Tillman also addressed the questions surrounding PPP loans. She acknowledged the accusations and stated she had also questioned the whereabouts of the funds. She highlighted that claims of employees being paid during covid-19 were disputed by staff members who reported being at home and not receiving pay during that period. Tillman believes these claims will be “proven false,” clarifying that during covid-19, the shelter operated with a reduced staff who were expected to work from home. She confirmed receiving her full pay as an advocate during that time.

Concerning check signatures, Tillman explained that when she assumed the executive director role, she was instructed by Armstrong to “work closely with Karen and let her train” her. She stated that as discrepancies came to light, she “shared everything” with the board treasurer. Tillman acknowledged that checks issued under the ESG program bore both her and Palmer’s signatures, noting that policy required two of three authorized individuals (the board president, treasurer or executive director) to sign. She did not explicitly deny signing checks but provided context for her actions within the operational framework she inherited.

The investigation found that an ice machine was purchased but is now unaccounted for.

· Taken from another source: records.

Lemma normalize_step_spec lo ss i l out :
  (i < length ss)%nat → sorted_to (length ss) ss → (∀ r, r ∈ ss → lo < pr_start r) →
  normalizing lo ss i l out →
  let '(l', out') := normalize_step (l, out) i in normalizing lo ss (S i) l' out'.
Proof.
  intros Hi Hs Hlo [Hlen Hout Hrest Hsep Hcov Hlast]. unfold normalize_step.
  set (ri := ss !!! i). rewrite (Hrest i) by lia. fold ri.
  assert (∀ k, (S i ≤ k < length ss)%nat → pr_start ri ≤ pr_start (ss !!! k)) as Hnext.
  { intros k Hk. apply (Hs i k); lia. }
  destruct (Z.leb_spec (pr_end ri) (pr_start ri)) as [He|He].
  { split; try done; try lia; [intros; apply Hrest; lia| |intros k r Hk; apply Hlast; lia].
    intros x. rewrite Hcov, covered_S. fold ri. unfold in_range. naive_solver lia. }
  assert (lo < pr_start ri) as Hri.
  { apply Hlo, list_elem_of_lookup. exists i. by apply list_lookup_lookup_total_lt. }
  destruct ((out =? 0)%nat || (pr_end (l !!! (out - 1)%nat) <? pr_start ri)) eqn:E.
  - assert (take (S out) (<[out := ri]> l) = take out l ++ [ri]) as Et.
    { rewrite (take_S_r _ _ ri) by (apply list_lookup_insert_eq; lia).
      by rewrite take_insert_ge by lia. }
    split; rewrite ?length_insert, ?Et; try done; try lia.
    + intros k Hk. rewrite lookup_total_insert_cases, decide_False by lia. apply Hrest. lia.
    + apply separated_snoc. split; [done|]. split; [|done]. unfold last_end.
      destruct (decide (out = 0%nat)) as [->|Hne]; [done|].
      rewrite take_out_split, last_snoc by lia. simpl.
      apply orb_true_iff in E as [E|E]; [by apply Nat.eqb_eq in E|by apply Z.ltb_lt].
    + intros x. rewrite in_ranges_snoc, Hcov, covered_S. done.
    + intros k r Hk [= <-]%(eq_trans (eq_sym (last_snoc _ _))). by apply Hnext.
  - apply orb_false_iff in E as [E0 E1]. apply Nat.eqb_neq in E0. apply Z.ltb_ge in E1.
    set (la := l !!! (out - 1)%nat) in *.
    assert (take out l = take (out - 1) l ++ [la]) as Et0 by (apply take_out_split; lia).
    assert (pr_start la ≤ pr_start ri) as Hla.
    { apply (Hlast i); [lia|]. by rewrite Et0, last_snoc. }
    rewrite Et0 in Hsep. apply separated_snoc in Hsep as (Hs1 & Hs2 & Hs3).
    destruct (Z.ltb_spec (pr_end la) (pr_end ri)) as [Hext|Hin].
    + set (m := PhysRange (pr_start la) (pr_end ri)).
      assert (take out (<[(out - 1)%nat := m]> l) = take (out - 1) l ++ [m]) as Et.
      { rewrite take_out_split by (rewrite length_insert; lia).
        by rewrite take_insert_ge, list_lookup_total_insert_eq by lia. }
      split; rewrite ?length_insert, ?Et; try done; try lia.
      * intros k Hk. rewrite lookup_total_insert_cases, decide_False by lia. apply Hrest. lia.
      * apply separated_snoc. split; [done|]. split; [done|]. simpl. lia.
      * intros x. specialize (Hcov x). rewrite Et0, in_ranges_snoc in Hcov.
        rewrite in_ranges_snoc, covered_S, <-Hcov. fold ri. unfold in_range. simpl.
        split; [|naive_solver lia]. intros [?|?]; [tauto|].
        destruct (decide (x < pr_end la)); [left; right; lia|right; lia].
      * intros k r Hk. rewrite last_snoc. intros [= <-]. simpl. specialize (Hnext k Hk). lia.
    + split; rewrite ?Et0; try done; try lia.
      * intros k Hk. apply Hrest. lia.
      * by apply separated_snoc.
      * intros x. specialize (Hcov x). rewrite Et0, in_ranges_snoc in Hcov.
        rewrite in_ranges_snoc, covered_S, <-Hcov. fold ri. unfold in_range. naive_solver lia.
      * intros k r Hk. rewrite last_snoc. intros [= <-]. specialize (Hnext k Hk). lia.
Qed.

Palmer stated that the ice machine was located inside a trailer belonging to the CASA Women’s Shelter property when she left. She mentioned that she had been gone for three years and did not know what happened to it afterward. Tillman confirmed that a commercial ice machine was purchased prior to her becoming executive director, but she did not believe it was ever installed during her time. She said her husband and some co-workers picked it up and brought it to the shelter, and it was placed in a trailer on the property. She assumed it was still there when she left.

As far as the past and potential lawsuits involving the former directors, both individuals have shared their experiences and concerns regarding legal actions.

Palmer revealed that she had filed a claim with the Equal Employment Opportunity Commission (EEOC) regarding what she described as her mistreatment, which she attributed to a disability diagnosis. She explained that the EEOC approved her request and “gave me permission to sue them.” However, Palmer chose not to pursue a lawsuit.

“I chose not to because I did not want to harm the organization; it’s like this is my child,” she said.

Tillman also had a lawsuit, and when asked about its outcome, she stated, “Basically, it was at-will.”

Palmer said she is unaware of any other accusations, but said she rests easy knowing she did nothing wrong. “I loved my job and excelled at it,” she said. “I wish CASA all the best.”

Jefferson County Prosecuting Attorney Kyle Hunter indicated that the State Police investigation into claims of financial mismanagement is ongoing, and no findings have been submitted to him yet.